Publié le 22 juin 2009 par Sophielucide

Selon Fabien, Clotilde ne s’exprimait guère au sujet de son crime et pourtant je sentais bien que le fringant avocat prenait un malin plaisir à me distiller les infos, tout en guettant ma réaction. Il attendait mes contradictions, c’était mon rôle d’apporter un éclairage indirect sur cette sombre histoire. J’étais persuadée qu’il ne m’avait pas encore tout dit. Elle avait forcément du s’expliquer sur sa motivation à « sauter le pas », rencontrer cet homme.  « Monter à Paris » comme on dit en province.  Clotilde n’avait rien d’une provinciale cependant, rien ne semblait l’étonner, elle portait un regard on ne peut plus détaché sur les faits déroulés.

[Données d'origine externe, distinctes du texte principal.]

Lemma count_in_all (a b : Z) (locs : list Z) :
  (forall l, In l locs -> a <= l <= b) -> count_in a b locs = len locs.
Proof.
  induction locs as [|l locs IH]; intros H; [reflexivity|].
  rewrite count_in_cons, IH by (intros; apply H; now right).
  assert (a <= l <= b) by (apply H; now left).
  replace ((a <=? l) && (l <=? b)) with true
    by (symmetry; apply andb_true_iff; lia).
  unfold len. simpl length. lia.
Qed.

Lemma sum_values_app (d1 d2 : dict) :
  sum_values (d1 ++ d2) = sum_values d1 + sum_values d2.
Proof.
  unfold sum_values, values. rewrite map_app.
  induction (map snd d1) as [|v vs IH]; simpl; lia.
Qed.

Lemma histogram_app (L : Z) (locs : list Z) (ks1 ks2 : list Z) :
  histogram L locs (ks1 ++ ks2)
  = histogram L locs ks1 ++ histogram L locs ks2.
Proof. apply map_app. Qed.

(** The spans of the chunks 1..n tile the offsets 0 .. L*n + n - 1. *)
Lemma sum_histogram (L : Z) (locs : list Z) (n : nat) :
  0 <= L ->
  sum_values (histogram L locs (map Z.of_nat (seq 1 n)))
  = count_in 0 (L * Z.of_nat n + Z.of_nat n - 1) locs.
Proof.
  intros HL. induction n as [|n IH].
  - simpl. symmetry. apply count_in_none. intros; lia.
  - rewrite seq_S, map_app, histogram_app, sum_values_app, IH.
    cbn [map histogram]. rewrite span_closed. cbn [fst snd].
    unfold sum_values at 1. cbn [values map fold_right].
    rewrite Z.add_0_r.
    replace (L * (Z.of_nat (1 + n) - 1) + (Z.of_nat (1 + n) - 1))
      with (L * Z.of_nat n + Z.of_nat n - 1 + 1) by lia.
    replace (L * Z.of_nat (1 + n) + (Z.of_nat (1 + n) - 1))
      with (L * Z.of_nat (S n) + Z.of_nat (S n) - 1) by lia.
    apply count_in_split; nia.
Qed.

Lemma get_histogram (L : Z) (locs : list Z) (ks : list Z) (k : Z) :
  In k ks ->
  get k (histogram L locs ks)
  = Some (count_in (fst (span L k)) (snd (span L k)) locs).
Proof.
  induction ks as [|k' ks IH]; simpl; [tauto|].
  intros Hin. destruct (k =? k') eqn:E.
  - apply Z.eqb_eq in E. now subst.
  - apply IH. destruct Hin as [->|Hin]; auto.
    now rewrite Z.eqb_refl in E.
Qed.

Lemma keys_histogram (L : Z) (locs : list Z) (ks : list Z) :
  keys (histogram L locs ks) = ks.
Proof.
  unfold keys, histogram. rewrite map_map. simpl. apply map_id.
Qed.

(** An offset lies in the span of at most one chunk. *)
Lemma span_disjoint (L k1 k2 loc : Z) :
  0 <= L ->
  fst (span L k1) <= loc <= snd (span L k1) ->
  fst (span L k2) <= loc <= snd (span L k2) ->
  k1 = k2.
Proof.
  intros HL. rewrite !span_closed. cbn [fst snd]. intros H1 H2.
  destruct (Z.lt_trichotomy k1 k2) as [Hlt|[Heq|Hgt]]; auto; nia.
Qed.

End SpanFacts.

Des faits pour le moins abjects.  Un crime est odieux, par définition et il fallait relever d’une sacrée constitution tout de même pour s’y adonner. Répondre  à une violence ancestrale, peut-être. Laisser parler ses entrailles…Je partageais l’avis de Fabien d’aller chercher à la source les indices de cette violence . La source, c’est l’enfance, bien évidemment.  Je décidais d’appeler Fabien ; il n’était pas si tard et j’étais sûr qu’il étudiait son dossier ; je l’imaginais bien le compulser, faire les cent pas, y revenir,  à la recherche de cette foutue vérité. Celle qui lui échappait et l’empêchait de dormir du sommeil du juste.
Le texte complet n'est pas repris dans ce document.